### ASSIGNED TASK
Go through the data below line by line and report how many lines contain "Lemma", giving only that figure.

*** EXCERPTED RECORDS Section Begins ***

Lemma interpret_holds_at f : ∀ d b st,
  (height f ≤ d)%nat → hygienic f = true →
  universe_named (universe st) → (∀ p, facts_named st p) →
  closed st (contents st b) f = true →
  ∃ st', interpret d f b st = (Ok (holds st (contents st b) f, b), st').
Proof.
  induction f as [ | |l IHl r IHr|l IHl r IHr|l IHl r IHr|e IHe|x s IHs|x s IHs
                  |p args|fn args|fn|p]; intros d b st Hd Hh Hu Hfacts Hc;
    try discriminate Hh; cbn [height] in Hd; (destruct d as [|d]; [lia|]);
    cbn [hygienic] in Hh.
  - by exists st.
  - by exists st.
  - apply andb_true_iff in Hh as [[Hl Hr]%andb_true_iff Hdis].
    unfold closed in Hc. cbn [free_names] in Hc. rewrite forallb_app in Hc.
    apply andb_true_iff in Hc as [Hcl Hcr].
    destruct (IHl d b st) as (st1 & H1); try done; [lia|].
    destruct (operand_after l r d b st _ st1 H1) as (Hu1 & Hf1 & Hc1 & E); try done.
    destruct (IHr d b st1) as (st2 & H2); try done; [lia|].
    exists st2. cbn [interpret holds].
    rewrite (bind_Ok _ _ _ _ _ H1). cbn beta iota.
    rewrite (bind_Ok _ _ _ _ _ H2). cbn beta iota. by rewrite E.
  - apply andb_true_iff in Hh as [[Hl Hr]%andb_true_iff Hdis].
    unfold closed in Hc. cbn [free_names] in Hc. rewrite forallb_app in Hc.
    apply andb_true_iff in Hc as [Hcl Hcr].
    destruct (IHl d b st) as (st1 & H1); try done; [lia|].
    destruct (operand_after l r d b st _ st1 H1) as (Hu1 & Hf1 & Hc1 & E); try done.
    destruct (IHr d b st1) as (st2 & H2); try done; [lia|].
    exists st2. cbn [interpret holds].
    rewrite (bind_Ok _ _ _ _ _ H1). cbn beta iota.
    rewrite (bind_Ok _ _ _ _ _ H2). cbn beta iota. by rewrite E.
  - apply andb_true_iff in Hh as [[Hl Hr]%andb_true_iff Hdis].
    unfold closed in Hc. cbn [free_names] in Hc. rewrite forallb_app in Hc.
    apply andb_true_iff in Hc as [Hcl Hcr].
    destruct (IHl d b st) as (st1 & H1); try done; [lia|].
    destruct (operand_after l r d b st _ st1 H1) as (Hu1 & Hf1 & Hc1 & E); try done.
    cbn [interpret holds]. rewrite (bind_Ok _ _ _ _ _ H1). cbn beta iota.
    destruct (holds st (contents st b) l); cbn [implb].
    + destruct (IHr d b st1) as (st2 & H2); try done; [lia|].
      exists st2. by rewrite H2, E.
    + by exists st1.
  - destruct (IHe d b st) as (st1 & H1); try done; [lia|].
    exists st1. cbn [interpret holds]. by rewrite (bind_Ok _ _ _ _ _ H1).
  - apply andb_true_iff in Hh as [Hs Hb].
    cbn [interpret holds]. erewrite bind_Ok; [|reflexivity].
    apply (Forall_loop_holds s x b d st (contents st b)); try done.
    + intros st1 ? ? ?. apply IHs; try done. lia.
    + intros k Hk Hfree.
      by apply (proj1 (forallb_elem _ _) Hb), bool_decide_eq_true in Hk; auto.
    + intros k Hk Hne. apply (proj1 (closed_spec _ _ _) Hc). cbn [free_names].
      by apply list_elem_of_filter.
    + intros e He. by apply list_elem_of_fmap_2.
  - apply andb_true_iff in Hh as [Hs Hb].
    cbn [interpret holds]. erewrite bind_Ok; [|reflexivity].
    apply (Exists_loop_holds s x b d st (contents st b)); try done.
    + intros st1 ? ? ?. apply IHs; try done. lia.
    + intros k Hk Hfree.
      by apply (proj1 (forallb_elem _ _) Hb), bool_decide_eq_true in Hk; auto.
    + intros k Hk Hne. apply (proj1 (closed_spec _ _ _) Hc). cbn [free_names].
      by apply list_elem_of_filter.
    + intros e He. by apply list_elem_of_fmap_2.
  - apply andb_true_iff in Hh as [Hlen%bool_decide_eq_true Hargs].
    destruct d as [|d]; [lia|]. by apply interpret_PredApp_holds.
Qed.

(** X12. On the quantified fragment, [interpret] computes the truth value
    of the formula: for a hygienic formula whose free names all denote
    members of the universe, in a state whose universe and fact tables hold
    named Terms, interpretation returns, with the dictionary it was given,
    the truth value that the reference semantics assigns to the formula
    under the contents of that dictionary.  It changes neither the
    universe, the fact tables, the free variables nor the knowledge base. *)
Theorem interpret_holds (f : Formula) (bindings : nat) (st : State) :
  hygienic f = true →
  universe_named (universe st) → (∀ p, facts_named st p) →
  closed st (contents st bindings) f = true →
  ∃ st', Interp f bindings st (Ok (holds st (contents st bindings) f, bindings)) st'
         ∧ world st' = world st.
Proof.
  intros Hh Hu Hfacts Hc.
  destruct (interpret_holds_at f (height f) bindings st) as (st' & H); try done.
  exists st'. split; [by exists (height f)|].
  by apply (interpret_preserves _ _ _ _ _ _ H).
Qed.

(** ** The assignment returned *)

Section Loops_last.
Context (I : nat → M (bool * nat)) (x : string) (b : nat) (keys : list string).
Hypothesis I_preserves : preserves (I b).
Hypothesis I_touches : touches keys b (I b).
Hypothesis I_same : same_object b (I b).

(** What a loop over a non-empty universe returns is what the last
    interpretation of the scope that it ran returned. *)
Lemma Forall_loop_last es st tv m st' :
  es ≠ [] → Forall_loop I x b es st = (Ok (tv, m), st') →
  ∃ e st_e m', e ∈ es ∧ world st_e = world st
    ∧ (∀ k, k ∉ x :: keys → contents st_e b !! k = contents st b !! k)
    ∧ I b (bound b x e st_e) = (Ok (tv, m'), st').
Proof.
  revert st. induction es as [|e es IH]; intros st Hne H; [done|].
  cbn [Forall_loop] in H. erewrite bind_Ok in H; [|reflexivity].
  apply bind_inv in H as [([tv1 m1] & st1 & Hs & H) | (? & _ & [=])].
  change (I b (bound b x e st) = (Ok (tv1, m1), st1)) in Hs.
  cbn beta iota in H. destruct tv1; cbn [negb] in H.
  - destruct es as [|e' es].
    + injection H as <- <- <-. exists e, st, m1. split_and!; try done.
      apply elem_of_cons. by left.
    + destruct (IH st1) as (e0 & st_e & m' & Hin & Hw & Hk & Hlast); try done.
      exists e0, st_e, m'. split_and!; try done.
      * apply elem_of_cons. by right.
      * rewrite Hw. by rewrite (I_preserves _ _ _ Hs).
      * intros k Hnk. rewrite Hk by done.
        destruct (I_touches _ _ _ Hs) as [_ Hkeys]. rewrite Hkeys.
        -- rewrite contents_bound, lookup_insert_ne; [done|].
           intros ->. apply Hnk, elem_of_cons. by left.
        -- intros Hin'. apply Hnk, elem_of_cons. by right.
  - injection H as <- <- <-. exists e, st, m1. split_and!; try done.
    apply elem_of_cons. by left.
Qed.

Lemma Exists_loop_last es st tv m st' :
  es ≠ [] → Exists_loop I x b es st = (Ok (tv, m), st') →
  ∃ e st_e m', e ∈ es ∧ world st_e = world st
    ∧ (∀ k, k ∉ x :: keys → contents st_e b !! k = contents st b !! k)
    ∧ I b (bound b x e st_e) = (Ok (tv, m'), st').
Proof.
  revert st. induction es as [|e es IH]; intros st Hne H; [done|].
  cbn [Exists_loop] in H. erewrite bind_Ok in H; [|reflexivity].
  apply bind_inv in H as [([tv1 m1] & st1 & Hs & H) | (? & _ & [=])].
  change (I b (bound b x e st) = (Ok (tv1, m1), st1)) in Hs.
  cbn beta iota in H. pose proof (I_same _ _ _ _ Hs) as ->.
  destruct tv1.
  - injection H as <- <- <-. exists e, st, b. split_and!; try done.
    apply elem_of_cons. by left.
  - destruct es as [|e' es].
    + injection H as <- <- <-. exists e, st, b. split_and!; try done.
      apply elem_of_cons. by left.
    + destruct (IH st1) as (e0 & st_e & m' & Hin & Hw & Hk & Hlast); try done.
      exists e0, st_e, m'. split_and!; try done.
      * apply elem_of_cons. by right.
      * rewrite Hw. by rewrite (I_preserves _ _ _ Hs).
      * intros k Hnk. rewrite Hk by done.
        destruct (I_touches _ _ _ Hs) as [_ Hkeys]. rewrite Hkeys.
        -- rewrite contents_bound, lookup_insert_ne; [done|].
           intros ->. apply Hnk, elem_of_cons. by left.
        -- intros Hin'. apply Hnk, elem_of_cons. by right.
Qed.
End Loops_last.

Lemma matrix_quantifier_free f :
  match f with Forall _ _ | Exists _ _ => False | _ => True end → matrix f = f.
Proof. by destruct f. Qed.

Lemma certifies_quantifier_free f d b st tv m st' :
  binders f = [] →
  interpret d f b st = (Ok (tv, m), st') →
  holds st (contents st' b) f = holds st (contents st b) f.
Proof.
  intros Hb H. pose proof (interpret_touches _ _ _ _ _ _ H) as [_ Hkeys].
  apply holds_ext; try done. intros k _. apply Hkeys. rewrite Hb. apply not_elem_of_nil.
Qed.

Lemma certifies_at f : ∀ d b st tv m st',
  (height f ≤ d)%nat → hygienic f = true → binders (matrix f) = [] →
  universe_named (universe st) → (∀ p, facts_named st p) →
  closed st (contents st b) f = true → universe st ≠ [] →
  interpret d f b st = (Ok (tv, m), st') →
  tv = holds st (contents st b) f
  ∧ holds st (contents st' b) (matrix f) = tv.
Proof.
  assert (∀ g d b st tv m st',
    match g with Forall _ _ | Exists _ _ => False | _ => True end →
    (height g ≤ d)%nat → hygienic g = true → binders (matrix g) = [] →
    universe_named (universe st) → (∀ p, facts_named st p) →
    closed st (contents st b) g = true →
    interpret d g b st = (Ok (tv, m), st') →
    tv = holds st (contents st b) g
    ∧ holds st (contents st' b) (matrix g) = tv) as Hqf.
  { intros g d b st tv m st' Hg Hd Hh Hb Hu Hfacts Hc H.
    rewrite matrix_quantifier_free in * by done.
    destruct (interpret_holds_at g d b st) as (st1 & H1); try done.
    rewrite H1 in H. injection H as <- <- <-. split; [done|].
    by eapply certifies_quantifier_free. }
  induction f as [ | |l IHl r IHr|l IHl r IHr|l IHl r IHr|e IHe|x s IHs|x s IHs
                  |p args|fn args|fn|p]; intros d b st tv m st' Hd Hh Hb Hu Hfacts Hc Hne H;
    try (by eapply Hqf).
  - destruct (interpret_holds_at (Forall x s) d b st) as (st1 & H1); try done.
    rewrite H1 in H. injection H as <- <- <-. split; [done|].
    cbn [height] in Hd. destruct d as [|d]; [lia|].
    cbn [hygienic] in Hh. apply andb_true_iff in Hh as [Hs Hbs].
    cbn [interpret] in H1. erewrite bind_Ok in H1; [|reflexivity].
    destruct (Forall_loop_last (interpret d s) x b (binders s)
                (interpret_preserves d s b) (interpret_touches d s b)
                _ _ _ _ _ Hne H1)
      as (e & st_e & m' & He & Hw & Hk & Hlast).
    destruct (scope_ready s x b st (contents st b)) with (e := e) (st := st_e)
      as (Hu1 & Hf1 & Hc1 & Hext); try done.
    { intros k Hin Hnx. apply (proj1 (closed_spec _ _ _) Hc). cbn [free_names].
      by apply list_elem_of_filter. }
    { by apply list_elem_of_fmap_2. }
    { intros k Hin Hnx. apply Hk. intros [->|Hin']%elem_of_cons; [done|].
      apply Hnx.
      by apply (proj1 (forallb_elem _ _) Hbs), bool_decide_eq_true in Hin'; auto. }
    apply world_eq in Hw as (Eu & Efr & Et).
    assert (universe (bound b x e st_e) ≠ []) as Hne1 by (cbn; by rewrite Eu).
    destruct (IHs d b _ _ _ _ ltac:(lia) Hs Hb Hu1 Hf1 Hc1 Hne1 Hlast) as [E1 E2].
    etrans; [|exact E2]. by apply (holds_ext (matrix s)).
  - destruct (interpret_holds_at (Exists x s) d b st) as (st1 & H1); try done.
    rewrite H1 in H. injection H as <- <- <-. split; [done|].
    cbn [height] in Hd. destruct d as [|d]; [lia|].
    cbn [hygienic] in Hh. apply andb_true_iff in Hh as [Hs Hbs].
    cbn [interpret] in H1. erewrite bind_Ok in H1; [|reflexivity].
    destruct (Exists_loop_last (interpret d s) x b (binders s)
                (interpret_preserves d s b) (interpret_touches d s b)
                (interpret_same_object d s b)
                _ _ _ _ _ Hne H1)
      as (e & st_e & m' & He & Hw & Hk & Hlast).
    destruct (scope_ready s x b st (contents st b)) with (e := e) (st := st_e)
      as (Hu1 & Hf1 & Hc1 & Hext); try done.
    { intros k Hin Hnx. apply (proj1 (closed_spec _ _ _) Hc). cbn [free_names].
      by apply list_elem_of_filter. }
    { by apply list_elem_of_fmap_2. }
    { intros k Hin Hnx. apply Hk. intros [->|Hin']%elem_of_cons; [done|].
      apply Hnx.
      by apply (proj1 (forallb_elem _ _) Hbs), bool_decide_eq_true in Hin'; auto. }
    apply world_eq in Hw as (Eu & Efr & Et).
    assert (universe (bound b x e st_e) ≠ []) as Hne1 by (cbn; by rewrite Eu).
    destruct (IHs d b _ _ _ _ ltac:(lia) Hs Hb Hu1 Hf1 Hc1 Hne1 Hlast) as [E1 E2].
    etrans; [|exact E2]. by apply (holds_ext (matrix s)).
Qed.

*** EXCERPTED RECORDS Section Ends ***

### WRITTEN SOLUTION
6